[Records for this exercise]
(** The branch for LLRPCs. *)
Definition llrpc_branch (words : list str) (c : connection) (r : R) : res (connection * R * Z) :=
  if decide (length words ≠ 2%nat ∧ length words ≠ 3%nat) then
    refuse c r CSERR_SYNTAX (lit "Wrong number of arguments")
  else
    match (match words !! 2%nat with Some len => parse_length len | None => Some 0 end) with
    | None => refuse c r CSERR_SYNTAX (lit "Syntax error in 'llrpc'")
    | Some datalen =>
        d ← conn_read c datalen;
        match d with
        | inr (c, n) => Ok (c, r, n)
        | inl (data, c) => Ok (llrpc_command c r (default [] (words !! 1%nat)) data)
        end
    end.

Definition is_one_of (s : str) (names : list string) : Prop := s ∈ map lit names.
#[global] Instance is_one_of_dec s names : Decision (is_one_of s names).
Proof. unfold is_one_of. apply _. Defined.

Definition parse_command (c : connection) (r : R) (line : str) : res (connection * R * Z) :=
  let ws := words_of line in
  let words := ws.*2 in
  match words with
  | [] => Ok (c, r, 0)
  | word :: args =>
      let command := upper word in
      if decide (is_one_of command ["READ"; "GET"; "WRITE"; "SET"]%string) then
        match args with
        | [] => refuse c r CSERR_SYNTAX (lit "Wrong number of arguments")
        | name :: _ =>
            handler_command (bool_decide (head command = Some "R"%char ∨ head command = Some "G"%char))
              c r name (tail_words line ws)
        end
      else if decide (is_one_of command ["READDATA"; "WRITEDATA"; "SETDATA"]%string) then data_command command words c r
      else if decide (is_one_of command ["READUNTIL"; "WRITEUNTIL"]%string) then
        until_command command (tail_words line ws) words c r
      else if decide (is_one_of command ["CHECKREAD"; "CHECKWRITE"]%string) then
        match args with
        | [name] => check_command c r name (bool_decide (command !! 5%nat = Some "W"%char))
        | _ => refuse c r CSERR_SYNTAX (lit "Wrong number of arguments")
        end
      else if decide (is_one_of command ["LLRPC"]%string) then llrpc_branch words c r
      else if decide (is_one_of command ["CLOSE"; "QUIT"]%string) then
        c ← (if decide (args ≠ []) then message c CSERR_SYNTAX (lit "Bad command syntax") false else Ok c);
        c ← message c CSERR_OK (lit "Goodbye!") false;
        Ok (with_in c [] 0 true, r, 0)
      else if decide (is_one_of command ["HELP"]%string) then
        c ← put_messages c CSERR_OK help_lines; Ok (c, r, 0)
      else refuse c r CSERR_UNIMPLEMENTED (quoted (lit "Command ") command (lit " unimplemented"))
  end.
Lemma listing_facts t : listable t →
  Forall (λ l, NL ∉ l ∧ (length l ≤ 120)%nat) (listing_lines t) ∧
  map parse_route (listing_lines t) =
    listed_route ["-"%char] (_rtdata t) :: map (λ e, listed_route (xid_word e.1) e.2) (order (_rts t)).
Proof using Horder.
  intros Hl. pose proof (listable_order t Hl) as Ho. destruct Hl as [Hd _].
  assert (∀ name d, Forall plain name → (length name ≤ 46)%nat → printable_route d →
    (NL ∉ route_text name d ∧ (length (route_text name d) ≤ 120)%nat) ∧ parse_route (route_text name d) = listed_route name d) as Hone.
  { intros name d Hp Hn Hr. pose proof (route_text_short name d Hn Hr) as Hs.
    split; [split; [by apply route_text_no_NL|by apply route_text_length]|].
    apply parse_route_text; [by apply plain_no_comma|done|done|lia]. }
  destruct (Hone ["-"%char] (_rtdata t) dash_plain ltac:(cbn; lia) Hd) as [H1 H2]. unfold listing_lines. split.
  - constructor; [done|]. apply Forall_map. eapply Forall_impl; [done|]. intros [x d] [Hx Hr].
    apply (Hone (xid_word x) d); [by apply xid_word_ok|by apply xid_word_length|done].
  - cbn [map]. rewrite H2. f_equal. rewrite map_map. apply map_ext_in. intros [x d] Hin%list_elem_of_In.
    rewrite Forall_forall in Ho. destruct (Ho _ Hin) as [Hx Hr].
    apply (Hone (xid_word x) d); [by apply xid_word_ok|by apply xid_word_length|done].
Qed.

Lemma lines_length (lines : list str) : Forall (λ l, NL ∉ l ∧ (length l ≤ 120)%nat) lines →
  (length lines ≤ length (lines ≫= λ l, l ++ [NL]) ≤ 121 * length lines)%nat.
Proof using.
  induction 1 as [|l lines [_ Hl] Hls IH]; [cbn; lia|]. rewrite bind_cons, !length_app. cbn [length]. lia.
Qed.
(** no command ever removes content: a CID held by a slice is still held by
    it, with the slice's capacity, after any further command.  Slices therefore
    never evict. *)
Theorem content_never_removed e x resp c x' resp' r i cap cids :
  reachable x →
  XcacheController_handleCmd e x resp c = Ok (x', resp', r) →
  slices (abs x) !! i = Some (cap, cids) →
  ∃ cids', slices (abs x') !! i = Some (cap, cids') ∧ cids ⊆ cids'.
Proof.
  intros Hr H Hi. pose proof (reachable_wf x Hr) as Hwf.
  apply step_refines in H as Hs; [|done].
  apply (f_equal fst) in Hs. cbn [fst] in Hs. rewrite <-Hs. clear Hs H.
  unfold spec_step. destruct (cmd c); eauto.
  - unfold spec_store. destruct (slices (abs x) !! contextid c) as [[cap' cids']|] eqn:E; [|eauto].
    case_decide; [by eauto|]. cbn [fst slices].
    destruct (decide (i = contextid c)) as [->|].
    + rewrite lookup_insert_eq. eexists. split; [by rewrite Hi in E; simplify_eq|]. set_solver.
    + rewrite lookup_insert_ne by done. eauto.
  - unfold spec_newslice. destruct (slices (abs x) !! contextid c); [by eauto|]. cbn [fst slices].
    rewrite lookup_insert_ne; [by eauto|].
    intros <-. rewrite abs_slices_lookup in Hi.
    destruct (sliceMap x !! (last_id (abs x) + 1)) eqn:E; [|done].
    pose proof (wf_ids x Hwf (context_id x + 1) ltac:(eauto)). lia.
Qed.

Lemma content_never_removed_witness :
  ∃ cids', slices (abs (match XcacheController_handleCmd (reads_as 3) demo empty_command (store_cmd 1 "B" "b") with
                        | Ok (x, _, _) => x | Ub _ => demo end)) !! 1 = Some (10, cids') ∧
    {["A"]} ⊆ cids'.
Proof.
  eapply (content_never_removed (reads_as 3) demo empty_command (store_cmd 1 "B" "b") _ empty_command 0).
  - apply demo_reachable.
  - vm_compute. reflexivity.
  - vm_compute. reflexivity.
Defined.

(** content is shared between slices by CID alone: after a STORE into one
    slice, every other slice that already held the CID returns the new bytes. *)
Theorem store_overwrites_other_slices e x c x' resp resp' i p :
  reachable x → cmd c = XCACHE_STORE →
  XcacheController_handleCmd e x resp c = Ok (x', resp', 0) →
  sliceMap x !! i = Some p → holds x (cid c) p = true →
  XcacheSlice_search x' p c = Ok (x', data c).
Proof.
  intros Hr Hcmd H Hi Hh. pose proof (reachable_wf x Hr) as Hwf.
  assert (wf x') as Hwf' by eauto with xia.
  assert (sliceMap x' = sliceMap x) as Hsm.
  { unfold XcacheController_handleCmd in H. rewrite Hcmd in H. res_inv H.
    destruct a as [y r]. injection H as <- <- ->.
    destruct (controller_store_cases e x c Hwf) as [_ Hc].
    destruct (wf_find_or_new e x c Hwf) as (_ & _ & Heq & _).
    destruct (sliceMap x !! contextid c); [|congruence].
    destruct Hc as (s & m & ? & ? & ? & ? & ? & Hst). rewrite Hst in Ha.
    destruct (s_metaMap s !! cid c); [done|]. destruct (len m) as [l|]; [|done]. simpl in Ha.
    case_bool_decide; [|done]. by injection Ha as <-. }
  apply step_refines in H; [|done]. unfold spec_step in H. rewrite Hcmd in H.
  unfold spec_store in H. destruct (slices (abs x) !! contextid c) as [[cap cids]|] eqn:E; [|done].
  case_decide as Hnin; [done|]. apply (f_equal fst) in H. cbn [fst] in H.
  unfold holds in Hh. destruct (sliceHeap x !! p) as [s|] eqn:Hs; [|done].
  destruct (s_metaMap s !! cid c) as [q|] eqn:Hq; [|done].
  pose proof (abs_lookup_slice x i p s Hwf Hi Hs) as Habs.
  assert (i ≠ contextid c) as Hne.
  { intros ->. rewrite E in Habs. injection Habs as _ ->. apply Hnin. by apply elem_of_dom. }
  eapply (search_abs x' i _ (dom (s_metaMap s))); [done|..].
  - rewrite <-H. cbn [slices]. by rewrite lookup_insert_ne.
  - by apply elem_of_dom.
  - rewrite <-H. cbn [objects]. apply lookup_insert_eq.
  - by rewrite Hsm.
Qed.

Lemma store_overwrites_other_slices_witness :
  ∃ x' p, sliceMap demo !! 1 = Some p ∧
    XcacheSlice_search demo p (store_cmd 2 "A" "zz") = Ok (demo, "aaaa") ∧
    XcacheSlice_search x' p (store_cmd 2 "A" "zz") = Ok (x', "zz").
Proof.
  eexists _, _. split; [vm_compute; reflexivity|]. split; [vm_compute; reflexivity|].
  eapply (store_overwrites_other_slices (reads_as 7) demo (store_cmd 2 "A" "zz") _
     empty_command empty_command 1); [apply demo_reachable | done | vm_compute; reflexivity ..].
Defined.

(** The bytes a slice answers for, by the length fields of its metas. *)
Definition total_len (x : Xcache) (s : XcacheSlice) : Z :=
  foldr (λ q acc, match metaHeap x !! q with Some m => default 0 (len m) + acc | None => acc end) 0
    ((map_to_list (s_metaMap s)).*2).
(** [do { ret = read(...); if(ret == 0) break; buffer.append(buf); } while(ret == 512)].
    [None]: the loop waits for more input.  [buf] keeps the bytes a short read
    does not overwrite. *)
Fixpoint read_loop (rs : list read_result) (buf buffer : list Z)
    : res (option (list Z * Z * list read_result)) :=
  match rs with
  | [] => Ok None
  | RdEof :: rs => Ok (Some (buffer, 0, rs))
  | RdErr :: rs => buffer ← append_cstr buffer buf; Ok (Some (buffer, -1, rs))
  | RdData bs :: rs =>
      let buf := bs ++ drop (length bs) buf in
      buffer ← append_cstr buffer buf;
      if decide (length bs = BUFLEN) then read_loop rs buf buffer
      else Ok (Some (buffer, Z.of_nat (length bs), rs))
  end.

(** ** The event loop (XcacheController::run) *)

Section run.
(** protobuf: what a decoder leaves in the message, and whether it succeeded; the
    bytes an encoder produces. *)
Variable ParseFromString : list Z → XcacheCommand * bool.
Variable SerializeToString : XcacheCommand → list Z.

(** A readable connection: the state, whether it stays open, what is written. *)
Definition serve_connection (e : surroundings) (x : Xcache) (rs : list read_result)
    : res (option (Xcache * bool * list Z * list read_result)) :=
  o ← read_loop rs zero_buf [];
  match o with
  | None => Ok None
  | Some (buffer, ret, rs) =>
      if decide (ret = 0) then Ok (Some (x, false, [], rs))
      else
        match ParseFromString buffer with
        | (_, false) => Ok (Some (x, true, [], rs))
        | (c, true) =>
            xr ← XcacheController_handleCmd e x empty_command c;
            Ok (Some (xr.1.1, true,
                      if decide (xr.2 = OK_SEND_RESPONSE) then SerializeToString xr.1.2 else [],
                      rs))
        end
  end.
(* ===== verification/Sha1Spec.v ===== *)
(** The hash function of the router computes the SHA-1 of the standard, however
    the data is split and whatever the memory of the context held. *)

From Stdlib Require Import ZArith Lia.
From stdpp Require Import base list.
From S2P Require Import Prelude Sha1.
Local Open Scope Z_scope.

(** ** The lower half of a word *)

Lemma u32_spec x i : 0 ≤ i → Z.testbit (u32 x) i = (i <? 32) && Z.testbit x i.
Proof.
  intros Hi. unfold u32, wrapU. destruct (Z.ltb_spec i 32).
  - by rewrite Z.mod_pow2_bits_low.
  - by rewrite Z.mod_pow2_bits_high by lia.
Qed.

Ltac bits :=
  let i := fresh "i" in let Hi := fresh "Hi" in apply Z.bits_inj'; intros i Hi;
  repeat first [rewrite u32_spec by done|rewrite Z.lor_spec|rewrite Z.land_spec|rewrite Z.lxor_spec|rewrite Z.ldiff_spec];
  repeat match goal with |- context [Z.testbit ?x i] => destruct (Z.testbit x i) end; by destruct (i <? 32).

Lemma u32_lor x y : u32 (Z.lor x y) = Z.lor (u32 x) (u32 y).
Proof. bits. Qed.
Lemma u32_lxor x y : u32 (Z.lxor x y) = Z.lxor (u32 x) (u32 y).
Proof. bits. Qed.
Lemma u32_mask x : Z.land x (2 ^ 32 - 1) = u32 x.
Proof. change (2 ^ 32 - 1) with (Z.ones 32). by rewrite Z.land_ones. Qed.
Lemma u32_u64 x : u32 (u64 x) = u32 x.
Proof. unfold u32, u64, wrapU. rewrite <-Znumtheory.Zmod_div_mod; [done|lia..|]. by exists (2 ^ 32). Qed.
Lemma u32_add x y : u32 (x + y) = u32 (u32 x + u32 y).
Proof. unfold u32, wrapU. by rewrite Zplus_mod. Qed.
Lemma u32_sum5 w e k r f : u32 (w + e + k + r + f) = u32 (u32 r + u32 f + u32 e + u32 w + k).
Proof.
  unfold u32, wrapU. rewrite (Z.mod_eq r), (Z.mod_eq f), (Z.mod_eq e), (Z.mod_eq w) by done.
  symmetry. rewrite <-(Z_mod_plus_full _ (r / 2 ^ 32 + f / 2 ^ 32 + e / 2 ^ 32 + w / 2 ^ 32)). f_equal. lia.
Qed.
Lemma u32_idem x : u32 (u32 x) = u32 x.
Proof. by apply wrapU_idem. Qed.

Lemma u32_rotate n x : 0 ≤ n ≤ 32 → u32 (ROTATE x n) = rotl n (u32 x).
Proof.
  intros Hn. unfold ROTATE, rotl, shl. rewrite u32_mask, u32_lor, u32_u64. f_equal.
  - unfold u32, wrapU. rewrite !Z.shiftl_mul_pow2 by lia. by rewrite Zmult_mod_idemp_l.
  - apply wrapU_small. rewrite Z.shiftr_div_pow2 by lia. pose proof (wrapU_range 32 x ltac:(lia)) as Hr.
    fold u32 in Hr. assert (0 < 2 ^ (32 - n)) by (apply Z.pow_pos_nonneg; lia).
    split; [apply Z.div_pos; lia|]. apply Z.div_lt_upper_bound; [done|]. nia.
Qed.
[/Records for this exercise]
◆ What is needed
Read through the data above. Report each line that has the word "ROTATE".

◆ Answer box
Lemma u32_rotate n x : 0 ≤ n ≤ 32 → u32 (ROTATE x n) = rotl n (u32 x).
  intros Hn. unfold ROTATE, rotl, shl. rewrite u32_mask, u32_lor, u32_u64. f_equal.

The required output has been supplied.